• Work required:
Scan the records for the string "every"; copy each line where it occurs.

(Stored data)
┌──

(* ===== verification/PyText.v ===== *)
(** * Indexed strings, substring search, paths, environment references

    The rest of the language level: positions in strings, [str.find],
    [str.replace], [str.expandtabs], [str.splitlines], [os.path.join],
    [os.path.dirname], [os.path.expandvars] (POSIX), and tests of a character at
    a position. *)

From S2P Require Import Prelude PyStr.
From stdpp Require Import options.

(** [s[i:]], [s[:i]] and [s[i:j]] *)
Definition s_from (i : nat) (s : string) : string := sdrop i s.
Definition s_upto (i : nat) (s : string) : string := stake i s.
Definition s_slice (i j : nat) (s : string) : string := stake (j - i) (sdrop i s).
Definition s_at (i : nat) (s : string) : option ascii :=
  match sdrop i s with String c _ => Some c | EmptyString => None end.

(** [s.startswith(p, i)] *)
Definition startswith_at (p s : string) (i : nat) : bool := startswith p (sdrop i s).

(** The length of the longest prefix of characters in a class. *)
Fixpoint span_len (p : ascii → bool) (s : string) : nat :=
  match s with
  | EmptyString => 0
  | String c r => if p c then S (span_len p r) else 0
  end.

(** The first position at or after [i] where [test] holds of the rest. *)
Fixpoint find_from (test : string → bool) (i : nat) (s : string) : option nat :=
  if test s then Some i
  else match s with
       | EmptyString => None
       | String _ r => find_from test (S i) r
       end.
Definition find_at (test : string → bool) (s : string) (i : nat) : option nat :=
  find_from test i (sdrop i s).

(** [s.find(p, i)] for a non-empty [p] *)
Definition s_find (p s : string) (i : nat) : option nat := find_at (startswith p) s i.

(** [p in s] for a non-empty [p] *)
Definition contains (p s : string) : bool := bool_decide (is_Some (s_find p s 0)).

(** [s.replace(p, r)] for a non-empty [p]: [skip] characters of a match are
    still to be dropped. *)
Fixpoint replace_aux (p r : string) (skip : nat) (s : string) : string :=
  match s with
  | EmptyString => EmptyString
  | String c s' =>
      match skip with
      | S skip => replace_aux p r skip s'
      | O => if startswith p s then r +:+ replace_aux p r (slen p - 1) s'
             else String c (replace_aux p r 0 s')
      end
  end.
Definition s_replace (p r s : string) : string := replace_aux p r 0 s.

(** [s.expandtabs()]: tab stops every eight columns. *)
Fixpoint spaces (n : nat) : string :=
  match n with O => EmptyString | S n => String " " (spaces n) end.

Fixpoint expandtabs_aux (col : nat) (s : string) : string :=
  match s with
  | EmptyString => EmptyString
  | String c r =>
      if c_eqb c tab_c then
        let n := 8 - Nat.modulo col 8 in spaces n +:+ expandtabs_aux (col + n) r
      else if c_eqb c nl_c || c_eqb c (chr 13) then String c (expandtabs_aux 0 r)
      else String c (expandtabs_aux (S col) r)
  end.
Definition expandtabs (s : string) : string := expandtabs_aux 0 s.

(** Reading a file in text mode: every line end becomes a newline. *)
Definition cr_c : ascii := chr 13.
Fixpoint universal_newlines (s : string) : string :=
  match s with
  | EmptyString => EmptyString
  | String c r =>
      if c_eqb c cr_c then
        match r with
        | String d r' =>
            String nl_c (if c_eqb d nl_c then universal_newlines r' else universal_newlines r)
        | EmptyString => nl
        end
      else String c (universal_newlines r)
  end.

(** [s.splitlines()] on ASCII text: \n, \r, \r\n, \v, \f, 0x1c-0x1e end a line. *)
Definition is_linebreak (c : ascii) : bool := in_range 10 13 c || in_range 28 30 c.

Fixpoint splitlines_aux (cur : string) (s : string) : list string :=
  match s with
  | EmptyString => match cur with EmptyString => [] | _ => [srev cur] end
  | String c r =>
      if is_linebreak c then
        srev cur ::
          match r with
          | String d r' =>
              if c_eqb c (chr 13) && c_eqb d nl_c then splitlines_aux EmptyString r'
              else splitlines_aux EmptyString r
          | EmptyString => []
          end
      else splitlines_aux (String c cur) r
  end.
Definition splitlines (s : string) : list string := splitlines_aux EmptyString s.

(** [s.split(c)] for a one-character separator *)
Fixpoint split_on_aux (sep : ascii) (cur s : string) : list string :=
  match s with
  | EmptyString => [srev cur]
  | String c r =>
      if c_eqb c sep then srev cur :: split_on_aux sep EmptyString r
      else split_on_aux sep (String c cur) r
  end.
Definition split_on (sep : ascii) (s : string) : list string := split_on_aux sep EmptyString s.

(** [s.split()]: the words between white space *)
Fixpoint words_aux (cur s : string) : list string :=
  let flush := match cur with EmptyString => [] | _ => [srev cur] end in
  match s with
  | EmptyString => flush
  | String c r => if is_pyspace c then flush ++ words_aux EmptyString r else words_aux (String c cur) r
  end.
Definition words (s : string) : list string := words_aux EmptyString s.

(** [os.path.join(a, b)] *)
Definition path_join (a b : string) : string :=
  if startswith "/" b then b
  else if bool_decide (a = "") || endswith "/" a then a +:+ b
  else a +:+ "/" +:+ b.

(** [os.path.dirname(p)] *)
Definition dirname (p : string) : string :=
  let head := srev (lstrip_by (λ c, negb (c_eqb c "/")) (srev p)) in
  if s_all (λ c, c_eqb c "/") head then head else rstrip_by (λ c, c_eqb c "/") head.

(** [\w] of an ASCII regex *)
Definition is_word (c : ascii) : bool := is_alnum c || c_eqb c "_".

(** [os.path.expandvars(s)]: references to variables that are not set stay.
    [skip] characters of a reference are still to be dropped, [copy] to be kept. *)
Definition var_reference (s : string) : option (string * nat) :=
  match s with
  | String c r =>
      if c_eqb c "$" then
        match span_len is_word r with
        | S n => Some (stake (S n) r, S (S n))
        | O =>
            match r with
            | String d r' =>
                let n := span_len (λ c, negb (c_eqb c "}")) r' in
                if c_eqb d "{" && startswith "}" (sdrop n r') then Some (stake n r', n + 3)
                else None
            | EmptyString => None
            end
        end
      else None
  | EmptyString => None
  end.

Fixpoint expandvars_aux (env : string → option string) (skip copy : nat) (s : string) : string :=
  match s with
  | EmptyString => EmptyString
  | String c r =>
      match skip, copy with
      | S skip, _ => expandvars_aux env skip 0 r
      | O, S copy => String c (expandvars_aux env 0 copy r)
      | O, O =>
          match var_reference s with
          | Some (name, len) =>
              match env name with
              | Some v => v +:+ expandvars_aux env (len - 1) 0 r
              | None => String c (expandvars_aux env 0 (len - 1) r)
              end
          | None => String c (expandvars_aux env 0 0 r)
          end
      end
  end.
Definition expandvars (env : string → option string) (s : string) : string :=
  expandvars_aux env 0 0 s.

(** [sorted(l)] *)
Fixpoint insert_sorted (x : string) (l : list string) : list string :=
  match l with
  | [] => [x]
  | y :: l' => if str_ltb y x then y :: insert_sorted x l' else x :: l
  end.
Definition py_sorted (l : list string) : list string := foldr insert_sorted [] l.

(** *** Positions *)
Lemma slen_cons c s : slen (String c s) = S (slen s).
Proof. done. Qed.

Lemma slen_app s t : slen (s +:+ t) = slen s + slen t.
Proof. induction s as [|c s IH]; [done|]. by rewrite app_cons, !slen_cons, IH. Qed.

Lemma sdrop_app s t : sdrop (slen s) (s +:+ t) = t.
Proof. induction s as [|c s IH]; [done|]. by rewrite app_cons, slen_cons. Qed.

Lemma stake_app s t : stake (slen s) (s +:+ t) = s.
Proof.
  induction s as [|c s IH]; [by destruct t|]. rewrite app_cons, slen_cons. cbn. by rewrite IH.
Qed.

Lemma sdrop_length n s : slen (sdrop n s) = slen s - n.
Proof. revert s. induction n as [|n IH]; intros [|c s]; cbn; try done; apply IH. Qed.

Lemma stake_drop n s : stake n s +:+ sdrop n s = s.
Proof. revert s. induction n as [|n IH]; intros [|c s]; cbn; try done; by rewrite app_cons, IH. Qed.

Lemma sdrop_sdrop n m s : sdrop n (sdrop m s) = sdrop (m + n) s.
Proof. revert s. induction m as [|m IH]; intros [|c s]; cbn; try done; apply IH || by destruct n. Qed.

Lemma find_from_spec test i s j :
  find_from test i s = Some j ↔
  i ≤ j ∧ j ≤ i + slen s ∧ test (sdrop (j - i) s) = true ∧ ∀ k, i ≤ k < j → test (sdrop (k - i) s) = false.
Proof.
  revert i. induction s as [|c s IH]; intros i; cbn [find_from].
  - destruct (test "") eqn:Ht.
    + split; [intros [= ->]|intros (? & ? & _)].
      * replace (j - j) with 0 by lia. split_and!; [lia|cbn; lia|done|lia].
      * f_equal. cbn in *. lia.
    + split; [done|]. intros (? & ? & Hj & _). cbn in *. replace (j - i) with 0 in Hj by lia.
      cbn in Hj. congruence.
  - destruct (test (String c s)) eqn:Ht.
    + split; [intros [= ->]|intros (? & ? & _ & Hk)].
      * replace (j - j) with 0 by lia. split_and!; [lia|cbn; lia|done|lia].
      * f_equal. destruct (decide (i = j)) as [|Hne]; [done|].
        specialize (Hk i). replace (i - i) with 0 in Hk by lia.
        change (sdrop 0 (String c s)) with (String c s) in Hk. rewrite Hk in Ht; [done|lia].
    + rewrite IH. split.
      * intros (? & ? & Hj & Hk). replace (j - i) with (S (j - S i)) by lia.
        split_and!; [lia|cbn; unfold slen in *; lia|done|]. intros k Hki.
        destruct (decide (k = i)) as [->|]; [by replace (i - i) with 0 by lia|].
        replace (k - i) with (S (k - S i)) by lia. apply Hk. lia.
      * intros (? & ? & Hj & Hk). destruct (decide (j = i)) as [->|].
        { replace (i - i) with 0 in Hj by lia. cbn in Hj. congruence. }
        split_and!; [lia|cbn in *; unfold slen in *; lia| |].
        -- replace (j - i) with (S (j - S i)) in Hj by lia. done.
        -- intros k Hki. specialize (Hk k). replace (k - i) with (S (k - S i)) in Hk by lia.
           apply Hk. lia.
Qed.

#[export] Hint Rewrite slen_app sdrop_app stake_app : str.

└──
┌──

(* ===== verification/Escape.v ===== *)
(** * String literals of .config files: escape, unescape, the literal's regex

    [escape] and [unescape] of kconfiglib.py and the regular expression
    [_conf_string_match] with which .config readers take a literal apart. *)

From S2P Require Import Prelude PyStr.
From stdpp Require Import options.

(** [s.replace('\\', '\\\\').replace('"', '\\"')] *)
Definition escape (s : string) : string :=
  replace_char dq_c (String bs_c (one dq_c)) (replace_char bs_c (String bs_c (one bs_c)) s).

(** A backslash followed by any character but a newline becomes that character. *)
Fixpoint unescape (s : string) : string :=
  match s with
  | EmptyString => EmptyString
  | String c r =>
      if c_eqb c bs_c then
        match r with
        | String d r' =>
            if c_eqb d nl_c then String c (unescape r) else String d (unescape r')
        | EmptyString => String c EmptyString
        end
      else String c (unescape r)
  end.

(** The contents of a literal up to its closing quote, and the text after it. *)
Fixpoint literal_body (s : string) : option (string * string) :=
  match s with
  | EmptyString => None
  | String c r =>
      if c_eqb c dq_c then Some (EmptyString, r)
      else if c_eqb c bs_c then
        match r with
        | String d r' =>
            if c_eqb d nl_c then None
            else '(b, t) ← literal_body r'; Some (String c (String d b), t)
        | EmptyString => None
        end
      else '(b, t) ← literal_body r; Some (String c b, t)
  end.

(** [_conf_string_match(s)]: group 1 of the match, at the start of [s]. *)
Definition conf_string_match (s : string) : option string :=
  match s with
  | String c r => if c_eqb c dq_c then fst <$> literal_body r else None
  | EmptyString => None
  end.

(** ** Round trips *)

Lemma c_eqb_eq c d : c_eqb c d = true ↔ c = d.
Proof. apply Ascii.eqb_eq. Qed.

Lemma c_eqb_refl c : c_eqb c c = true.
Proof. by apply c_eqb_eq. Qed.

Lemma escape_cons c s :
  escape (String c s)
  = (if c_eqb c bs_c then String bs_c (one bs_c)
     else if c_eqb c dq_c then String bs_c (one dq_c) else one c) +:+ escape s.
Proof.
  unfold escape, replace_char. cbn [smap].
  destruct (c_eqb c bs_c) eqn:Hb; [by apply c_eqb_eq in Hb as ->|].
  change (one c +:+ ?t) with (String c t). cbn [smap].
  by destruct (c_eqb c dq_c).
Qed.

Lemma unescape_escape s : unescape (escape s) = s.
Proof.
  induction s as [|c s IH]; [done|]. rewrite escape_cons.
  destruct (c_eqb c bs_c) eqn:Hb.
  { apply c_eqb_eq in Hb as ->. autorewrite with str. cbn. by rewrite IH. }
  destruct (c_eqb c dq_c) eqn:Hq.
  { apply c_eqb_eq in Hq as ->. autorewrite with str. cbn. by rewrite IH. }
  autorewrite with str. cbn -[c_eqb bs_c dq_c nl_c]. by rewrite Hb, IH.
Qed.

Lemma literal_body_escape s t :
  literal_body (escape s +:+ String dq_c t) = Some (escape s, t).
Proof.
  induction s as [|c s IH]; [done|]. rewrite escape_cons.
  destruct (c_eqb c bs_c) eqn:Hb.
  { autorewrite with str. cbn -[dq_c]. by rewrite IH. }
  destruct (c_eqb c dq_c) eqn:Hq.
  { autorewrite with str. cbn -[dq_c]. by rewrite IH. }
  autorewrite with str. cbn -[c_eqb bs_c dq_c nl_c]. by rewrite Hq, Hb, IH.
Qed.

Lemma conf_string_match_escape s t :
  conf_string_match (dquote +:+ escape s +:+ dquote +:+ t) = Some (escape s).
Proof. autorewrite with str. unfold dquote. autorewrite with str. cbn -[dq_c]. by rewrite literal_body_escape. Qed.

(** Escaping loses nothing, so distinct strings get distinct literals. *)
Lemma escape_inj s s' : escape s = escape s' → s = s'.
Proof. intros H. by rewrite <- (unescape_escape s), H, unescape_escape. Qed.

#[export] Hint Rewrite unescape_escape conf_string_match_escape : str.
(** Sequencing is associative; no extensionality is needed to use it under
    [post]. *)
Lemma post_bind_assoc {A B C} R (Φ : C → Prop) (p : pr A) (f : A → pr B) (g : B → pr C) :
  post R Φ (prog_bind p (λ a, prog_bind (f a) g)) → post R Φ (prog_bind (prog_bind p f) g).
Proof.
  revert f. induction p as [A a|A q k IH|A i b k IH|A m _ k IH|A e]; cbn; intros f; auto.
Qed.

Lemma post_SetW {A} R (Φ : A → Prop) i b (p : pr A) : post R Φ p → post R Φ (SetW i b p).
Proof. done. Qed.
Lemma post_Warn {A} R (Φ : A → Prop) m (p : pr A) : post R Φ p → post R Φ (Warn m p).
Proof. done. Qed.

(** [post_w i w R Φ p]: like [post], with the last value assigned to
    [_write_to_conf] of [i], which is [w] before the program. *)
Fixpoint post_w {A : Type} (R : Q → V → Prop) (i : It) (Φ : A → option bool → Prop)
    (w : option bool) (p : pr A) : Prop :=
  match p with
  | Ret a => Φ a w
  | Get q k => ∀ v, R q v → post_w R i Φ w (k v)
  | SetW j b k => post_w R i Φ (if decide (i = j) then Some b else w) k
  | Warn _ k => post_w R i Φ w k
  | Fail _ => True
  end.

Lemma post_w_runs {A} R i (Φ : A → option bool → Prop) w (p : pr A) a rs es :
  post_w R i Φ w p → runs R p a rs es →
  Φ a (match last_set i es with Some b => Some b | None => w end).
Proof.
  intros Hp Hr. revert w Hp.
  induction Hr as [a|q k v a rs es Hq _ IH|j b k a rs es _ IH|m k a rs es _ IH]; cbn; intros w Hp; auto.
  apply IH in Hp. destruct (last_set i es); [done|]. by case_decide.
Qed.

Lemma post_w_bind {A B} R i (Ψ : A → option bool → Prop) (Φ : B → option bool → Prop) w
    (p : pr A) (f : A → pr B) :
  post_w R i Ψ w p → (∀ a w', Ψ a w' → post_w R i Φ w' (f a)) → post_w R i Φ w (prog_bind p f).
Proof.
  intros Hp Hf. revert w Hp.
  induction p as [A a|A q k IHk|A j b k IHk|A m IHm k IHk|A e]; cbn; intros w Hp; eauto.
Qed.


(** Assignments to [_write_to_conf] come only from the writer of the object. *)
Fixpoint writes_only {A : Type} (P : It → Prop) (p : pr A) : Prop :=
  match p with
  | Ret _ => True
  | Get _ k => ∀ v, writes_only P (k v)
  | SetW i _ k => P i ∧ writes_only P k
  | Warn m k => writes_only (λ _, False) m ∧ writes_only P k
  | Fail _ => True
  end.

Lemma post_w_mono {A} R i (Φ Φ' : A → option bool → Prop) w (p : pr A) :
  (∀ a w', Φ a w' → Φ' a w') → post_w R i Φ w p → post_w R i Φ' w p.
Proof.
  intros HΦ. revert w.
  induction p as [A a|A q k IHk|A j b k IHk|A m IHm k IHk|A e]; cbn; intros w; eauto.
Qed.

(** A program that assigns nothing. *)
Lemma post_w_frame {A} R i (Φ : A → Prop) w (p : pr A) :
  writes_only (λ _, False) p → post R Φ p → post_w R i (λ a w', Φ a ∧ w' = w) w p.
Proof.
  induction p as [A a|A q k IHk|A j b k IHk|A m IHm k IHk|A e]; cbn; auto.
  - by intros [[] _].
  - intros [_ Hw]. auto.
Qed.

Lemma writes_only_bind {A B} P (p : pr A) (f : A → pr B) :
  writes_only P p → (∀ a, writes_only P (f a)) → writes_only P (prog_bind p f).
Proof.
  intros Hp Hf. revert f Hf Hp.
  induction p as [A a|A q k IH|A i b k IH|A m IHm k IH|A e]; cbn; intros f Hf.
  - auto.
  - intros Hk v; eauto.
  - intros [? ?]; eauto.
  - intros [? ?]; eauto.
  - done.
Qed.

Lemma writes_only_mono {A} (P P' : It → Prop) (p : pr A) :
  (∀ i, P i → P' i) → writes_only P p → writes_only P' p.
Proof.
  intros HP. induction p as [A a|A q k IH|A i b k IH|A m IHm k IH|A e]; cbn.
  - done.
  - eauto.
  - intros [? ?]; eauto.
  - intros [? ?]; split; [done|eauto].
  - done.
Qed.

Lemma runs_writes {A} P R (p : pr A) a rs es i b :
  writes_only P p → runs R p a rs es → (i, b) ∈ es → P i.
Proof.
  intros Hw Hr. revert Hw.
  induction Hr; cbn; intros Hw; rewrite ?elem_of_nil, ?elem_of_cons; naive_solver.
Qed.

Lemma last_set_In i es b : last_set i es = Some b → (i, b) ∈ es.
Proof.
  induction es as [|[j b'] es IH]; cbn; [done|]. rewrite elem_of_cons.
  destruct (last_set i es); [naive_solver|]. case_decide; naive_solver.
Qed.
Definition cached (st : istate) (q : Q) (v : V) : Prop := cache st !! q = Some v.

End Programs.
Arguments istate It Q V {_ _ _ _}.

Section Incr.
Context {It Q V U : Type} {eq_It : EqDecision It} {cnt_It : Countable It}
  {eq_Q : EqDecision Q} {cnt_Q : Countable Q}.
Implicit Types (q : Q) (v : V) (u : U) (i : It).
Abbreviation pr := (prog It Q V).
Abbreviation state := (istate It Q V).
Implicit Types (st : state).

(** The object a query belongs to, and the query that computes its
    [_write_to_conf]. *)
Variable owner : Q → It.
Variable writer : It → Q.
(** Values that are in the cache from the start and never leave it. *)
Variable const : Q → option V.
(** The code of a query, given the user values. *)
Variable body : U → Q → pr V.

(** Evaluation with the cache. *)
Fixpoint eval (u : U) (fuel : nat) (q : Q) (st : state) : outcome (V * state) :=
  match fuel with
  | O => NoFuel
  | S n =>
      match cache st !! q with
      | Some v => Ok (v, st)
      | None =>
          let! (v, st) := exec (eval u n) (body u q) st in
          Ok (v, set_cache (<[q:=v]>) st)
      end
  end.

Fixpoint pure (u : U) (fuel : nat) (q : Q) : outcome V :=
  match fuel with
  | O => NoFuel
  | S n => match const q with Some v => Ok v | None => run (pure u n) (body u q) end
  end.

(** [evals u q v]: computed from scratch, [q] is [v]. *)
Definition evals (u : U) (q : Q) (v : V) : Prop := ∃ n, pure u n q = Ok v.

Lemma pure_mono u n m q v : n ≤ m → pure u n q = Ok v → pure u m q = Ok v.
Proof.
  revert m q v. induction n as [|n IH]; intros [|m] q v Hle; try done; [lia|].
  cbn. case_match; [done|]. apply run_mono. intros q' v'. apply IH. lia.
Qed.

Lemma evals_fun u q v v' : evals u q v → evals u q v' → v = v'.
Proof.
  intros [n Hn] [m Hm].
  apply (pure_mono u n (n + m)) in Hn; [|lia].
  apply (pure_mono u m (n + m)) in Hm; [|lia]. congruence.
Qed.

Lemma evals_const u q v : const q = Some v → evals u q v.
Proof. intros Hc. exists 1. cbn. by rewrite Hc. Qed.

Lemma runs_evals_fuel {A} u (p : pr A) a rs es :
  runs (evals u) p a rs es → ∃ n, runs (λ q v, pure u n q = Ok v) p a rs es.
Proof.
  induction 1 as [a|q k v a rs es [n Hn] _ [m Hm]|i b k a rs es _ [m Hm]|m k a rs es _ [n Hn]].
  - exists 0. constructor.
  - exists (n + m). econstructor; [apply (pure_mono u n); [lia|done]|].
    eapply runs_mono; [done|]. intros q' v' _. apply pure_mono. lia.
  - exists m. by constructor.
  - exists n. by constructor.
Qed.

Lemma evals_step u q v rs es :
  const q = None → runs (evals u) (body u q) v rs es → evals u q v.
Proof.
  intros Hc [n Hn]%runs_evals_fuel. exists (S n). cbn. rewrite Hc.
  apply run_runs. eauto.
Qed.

└──

• Answer below:
(** [s.expandtabs()]: tab stops every eight columns. *)
(** Reading a file in text mode: every line end becomes a newline. *)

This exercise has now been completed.